Мы были бы поставлены в немалое затруднение, если бы государь, по какому-нибудь случаю обратив внимание на подобные исключения и переделки, спросил бы нас, на каком основании это сделано? Например, из «Октавии» были исключены между прочим два места. В одном из них говорилось, что властелин награждает повара за отменно вкусное блюдо домом, который ему даже не принадлежит. — Разве я когда-либо сделал что-нибудь подобное? — мог спросить император, а если не делал, то почему же сочли вы это место для меня оскорбительным?.. В другом месте Цезарь говорит, что Антоний, как всем известно, находился под влиянием собственных рабов. Император мог также спросить, разве вы полагаете, что я нахожусь под влиянием и господством разных любимцев и камер-юнгфер? А если вы этого не предполагаете, то зачем же вычеркнули эти слова?
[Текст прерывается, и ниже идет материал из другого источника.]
(** The three searches of [find_delimiter_position], in the order the loop
    makes them. *)
Lemma find_delimiter_position_cases (self : TextHandler) (buf : list Z) :
  (exists terminator pre post,
      buf = pre ++ terminator ++ post
      /\ ((terminator = [CR; LF]
           /\ forall pre' post', buf = pre' ++ [CR; LF] ++ post' ->
                (length pre <= length pre')%nat)
          \/ (terminator = [LF]
              /\ (forall pre' post', buf <> pre' ++ [CR; LF] ++ post')
              /\ ~ In LF pre)
          \/ (terminator = [CR] /\ ~ In LF buf /\ ~ In CR pre))
      /\ find_delimiter_position self buf
         = (0 + len pre + len terminator, {| _linesep := terminator |}))
  \/ (~ In CR buf /\ ~ In LF buf /\ find_delimiter_position self buf = (-1, self)).
Proof.
  unfold find_delimiter_position. cbn [find_delimiter_loop]. unfold find.
  destruct (find_from_spec [CR; LF] buf 0)
    as [[Hf Hno] | (pre & post & Hl & Hf & Hmin)].
  - rewrite Hf. cbn [Z.leb Z.compare].
    destruct (find_from_spec [LF] buf 0)
      as [[Hf1 Hno1] | (pre & post & Hl & Hf1 & Hmin)].
    + rewrite Hf1. cbn [Z.leb Z.compare].
      destruct (find_from_spec [CR] buf 0)
        as [[Hf2 Hno2] | (pre & post & Hl & Hf2 & Hmin)].
      * rewrite Hf2. cbn [Z.leb Z.compare]. right.
        split; [exact (no_occurrence_byte CR buf Hno2)|].
        split; [exact (no_occurrence_byte LF buf Hno1) | reflexivity].
      * left. exists [CR], pre, post. split; [exact Hl|].
        split.
        -- right. right. split; [reflexivity|].
           split; [exact (no_occurrence_byte LF buf Hno1)|].
           exact (first_occurrence_byte CR buf pre post Hl Hmin).
        -- rewrite Hf2. pose proof (len_nonneg pre).
           destruct (Z.leb_spec 0 (0 + len pre)); [reflexivity | lia].
    + left. exists [LF], pre, post. split; [exact Hl|]. split.
      * right. left. split; [reflexivity|]. split; [exact Hno|].
        exact (first_occurrence_byte LF buf pre post Hl Hmin).
      * rewrite Hf1. pose proof (len_nonneg pre).
        destruct (Z.leb_spec 0 (0 + len pre)); [reflexivity | lia].
  - left. exists [CR; LF], pre, post. split; [exact Hl|]. split.
    + left. split; [reflexivity | exact Hmin].
    + rewrite Hf. pose proof (len_nonneg pre).
      destruct (Z.leb_spec 0 (0 + len pre)); [reflexivity | lia].
Qed.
Эти два примера — а я мог привести их тысячу, — показывают, до чего должность цензора была опасна для лица, исполнявшего эту обязанность, и до чего цензура была стеснительна для меня, подвергавшегося ей постоянно. Аделунг, при самом лучшем желании, не мог облегчить бремя этой должности ни для меня, ни для себя.
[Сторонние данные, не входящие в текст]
(** X17.  One host, no [publish] option, and [get_stats] returning the
    table [stats]: the cycle returns, publishes one sample for each entry
    of the table and nothing else, under [alias.name] with the entry's
    value, as a gauge for the names of [GAUGES] and as a counter for the
    others, and logs no complaint.  The order in which they are published
    is that of the keys of a dictionary, and is left open. *)
Theorem memcached_publishes_table (w : world)
    (c : MemcachedCollector.config) (spec hostname : string)
    (m : Re.captures) (stats : list (string * value)) (st st1 : state) :
  MemcachedCollector.hosts c = CStr spec \/
  MemcachedCollector.hosts c = CList [spec] ->
  MemcachedCollector.publish_names c = None ->
  Re.search MemcachedCollector.host_re spec = Some m ->
  Re.group 3 m = Some hostname ->
  MemcachedCollector.get_stats w hostname (Re.group 5 m) st =
    (Ok stats, st1) ->
  exists new,
    MemcachedCollector.collect w c st =
      (Ok tt,
       State (published st1 ++ new) (log st1) (last_values st1)
             (sock_calls st1)) /\
    Permutation new
      (map (fun kv => memcached_sample (alias_of m hostname)
                        (fst kv) (snd kv)) stats).
Proof.
  intros Hhosts Hpub Hm H3 Hstats.
  eexists. split; [| apply Permutation_refl].
  rewrite (collect_one_host w c spec st Hhosts).
  unfold MemcachedCollector.collect_host.
  rewrite Hm. unfold lift at 1. rewrite bind_ret.
  rewrite H3. unfold lift at 1. rewrite bind_ret.
  rewrite (bind_ok _ _ _ _ _ Hstats), Hpub, bind_ret.
  fold (alias_of m hostname). rewrite publish_loop.
  destruct (get_stats_returns_table _ _ _ _ _ _ Hstats) as [Hnd _].
  destruct (wanted_own_keys (alias_of m hostname) stats Hnd stats
              (fun p Hp => Hp)) as [-> ->].
  now rewrite app_nil_r.
Qed.

Lemma memcached_publishes_table_witness :
  exists new,
    MemcachedCollector.collect (memcached [] stats_response)
      (MemcachedCollector.Config (CStr "cache@localhost:11211") None)
      initial =
      (Ok tt,
       State (published stats_fetched ++ new) (log stats_fetched)
             (last_values stats_fetched) (sock_calls stats_fetched)) /\
    Permutation new
      (map (fun kv => memcached_sample
                        (alias_of cache_captures "localhost")
                        (fst kv) (snd kv)) example_stats).
Proof.
  apply (memcached_publishes_table (memcached [] stats_response)
           (MemcachedCollector.Config (CStr "cache@localhost:11211") None)
           "cache@localhost:11211" "localhost" cache_captures example_stats
           initial stats_fetched).
  - left. reflexivity.
  - reflexivity.
  - reflexivity.
  - reflexivity.
  - reflexivity.
Defined.

(** X18.  One host, the [publish] option set to [v], and [get_stats]
    returning the table [stats]: the cycle goes through what a loop over
    [v] gives (the entries of a list, the characters of a string),
    publishes a sample for each one the table has and logs one error for
    each one it does not have, and returns; names of the table that [v]
    does not give are not published.  With the option set to no value the
    loop raises [TypeError] after the stats were fetched. *)
Theorem memcached_publish_option (w : world)
    (c : MemcachedCollector.config) (spec hostname : string)
    (m : Re.captures) (v : cfgval) (stats : list (string * value))
    (st st1 : state) :
  MemcachedCollector.hosts c = CStr spec \/
  MemcachedCollector.hosts c = CList [spec] ->
  MemcachedCollector.publish_names c = Some v ->
  Re.search MemcachedCollector.host_re spec = Some m ->
  Re.group 3 m = Some hostname ->
  MemcachedCollector.get_stats w hostname (Re.group 5 m) st =
    (Ok stats, st1) ->
  MemcachedCollector.collect w c st =
    match v with
    | CNone => (Raise TypeError, st1)
    | _ =>
        (Ok tt,
         State (published st1 ++
                wanted (alias_of m hostname) stats (iterated v))
               (log st1 ++ missing stats (iterated v))
               (last_values st1) (sock_calls st1))
    end.
Proof.
  intros Hhosts Hpub Hm H3 Hstats.
  rewrite (collect_one_host w c spec st Hhosts).
  unfold MemcachedCollector.collect_host.
  rewrite Hm. unfold lift at 1. rewrite bind_ret.
  rewrite H3. unfold lift at 1. rewrite bind_ret.
  rewrite (bind_ok _ _ _ _ _ Hstats), Hpub.
  fold (alias_of m hostname).
  destruct v as [| s | l]; cbn [cfg_iter iterated].
  - reflexivity.
  - rewrite bind_ret. apply publish_loop.
  - rewrite bind_ret. apply publish_loop.
Qed.

Lemma memcached_publish_option_witness :
  MemcachedCollector.collect (memcached [] stats_response)
    (MemcachedCollector.Config (CStr "cache@localhost:11211")
       (Some (CList ["uptime"; "hits"]))) initial =
    (Ok tt,
     State (published stats_fetched ++
            wanted (alias_of cache_captures "localhost") example_stats
                   (iterated (CList ["uptime"; "hits"])))
           (log stats_fetched ++
            missing example_stats (iterated (CList ["uptime"; "hits"])))
           (last_values stats_fetched) (sock_calls stats_fetched)).
Proof.
  apply (memcached_publish_option (memcached [] stats_response)
           (MemcachedCollector.Config (CStr "cache@localhost:11211")
              (Some (CList ["uptime"; "hits"])))
           "cache@localhost:11211" "localhost" cache_captures
           (CList ["uptime"; "hits"]) example_stats initial stats_fetched).
  - left. reflexivity.
  - reflexivity.
  - reflexivity.
  - reflexivity.
  - reflexivity.
Defined.

(** X19.  [get_stats] takes no process id from the response, so of the
    files it looks at [/proc/None/cmdline] alone: two worlds with the same
    memcached at [host] and the same file, if any, under that path give
    the same stats and the same state, whatever else their file systems
    hold. *)
Theorem get_stats_reads_one_path (w w' : world) (host : string)
    (port : option string) (st : state) :
  (forall number, peer_at w host number = peer_at w' host number) ->
  fs w "/proc/None/cmdline" = fs w' "/proc/None/cmdline" ->
  MemcachedCollector.get_stats w host port st =
  MemcachedCollector.get_stats w' host port st.
Proof.
  intros Hpeer Hfs.
  assert (Hraw : MemcachedCollector.get_raw_stats w host port st =
                 MemcachedCollector.get_raw_stats w' host port st).
  { unfold MemcachedCollector.get_raw_stats, bind, lift, ret, sock.
    destruct port as [p |]; [destruct (Py.int_of_string p) as [n |] |];
      cbv beta iota; try rewrite Hpeer; reflexivity. }
  unfold MemcachedCollector.get_stats.
  destruct (MemcachedCollector.get_raw_stats w' host port st)
    as [[data | e] st0] eqn:E.
  - rewrite (bind_ok _ _ _ _ _ E), (bind_ok _ _ _ _ _ Hraw).
    destruct (fold_each (Py.splitlines data) (None, [])
                MemcachedCollector.parse_line st0)
      as [[[pid table] | e] st2] eqn:Efold.
    + rewrite !(bind_ok _ _ _ _ _ Efold).
      rewrite (pid_never_captured _ _ _ _ _ _ Efold).
      unfold bind, try_except, open.
      cbn [log_debug log_at MemcachedCollector.show_pid].
      change ("/proc/" ++ "None" ++ "/cmdline")%string
        with "/proc/None/cmdline".
      now rewrite Hfs.
    + now rewrite !(bind_raise _ _ _ _ _ Efold).
  - now rewrite (bind_raise _ _ _ _ _ E), (bind_raise _ _ _ _ _ Hraw).
Qed.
Кроме этого стеснения существовала еще тысяча неприятностей, не замедливших внушить мне отвращение к моей должности. Я не упоминаю о бесконечных ссорах и дрязгах с актерами, об их упрямых характерах и безграничном самолюбии. Все это было обыкновенное. Одно обстоятельство, гораздо сильнейшее, препятствовало развитию немецкого театра — именно зависть французских актеров, или, точнее сказать, зависть госпожи Шевалье, которая была их главою, или вернее, их душою. Нельзя сказать, чтобы она опасалась превосходства немецкого драматического искусства над французскими талантами; она очень хорошо знала и посредственность нашей труппы, и то расположение, которое русские с незапамятных времен оказывают всему французскому, а потому и не могла предаваться таким ребяческим опасениям. Но она не хотела допустить, чтобы кто-либо кроме ее доставлял развлечение государю. Она добилась того, что итальянские и русские актеры не приглашались играть в Гатчине и в Эрмитаже; даже французской трагической актрисе, госпоже Вальвилль, она дозволяла играть очень редко. Очень могло случиться, что немецкая труппа, хотя бы только своею новизною, обратит на себя внимание государя, заслужит его одобрение и он привыкнет посещать немецкий театр, через что госпожа Шевалье одним разом в неделю менее будет показываться на сцене перед государем. Вот это именно она и желала по возможности отвратить.

Четыре раза император выражал желание видеть в своем дворце немецкое представление, четыре раза я получал приказание от гофмаршала приготовиться, и четыре раза госпожа Шевалье сумела этому воспрепятствовать.

Зная довольно хорошо вкус императора и, кроме того, получив точное приказание поставить на сцену одну из моих пьес, я выбрал для первого представления «Примирение», а для второго «Холостяки», сочинение Иффланда. Пьесы, назначавшиеся к представлению в присутствии императора, должны были быть не длинны и продолжаться не свыше полутора часа и ни коим образом более семи четвертей часа. Я принял на себя неблагодарную обязанность укоротить эти пьесы и применить их к назначенному времени. Все это оказалось напрасным трудом. Госпожа Шевалье сумела доказать, что хорошенькие султанши с вздернутыми носами, о которых говорит Мармонтель, еще не вымерли.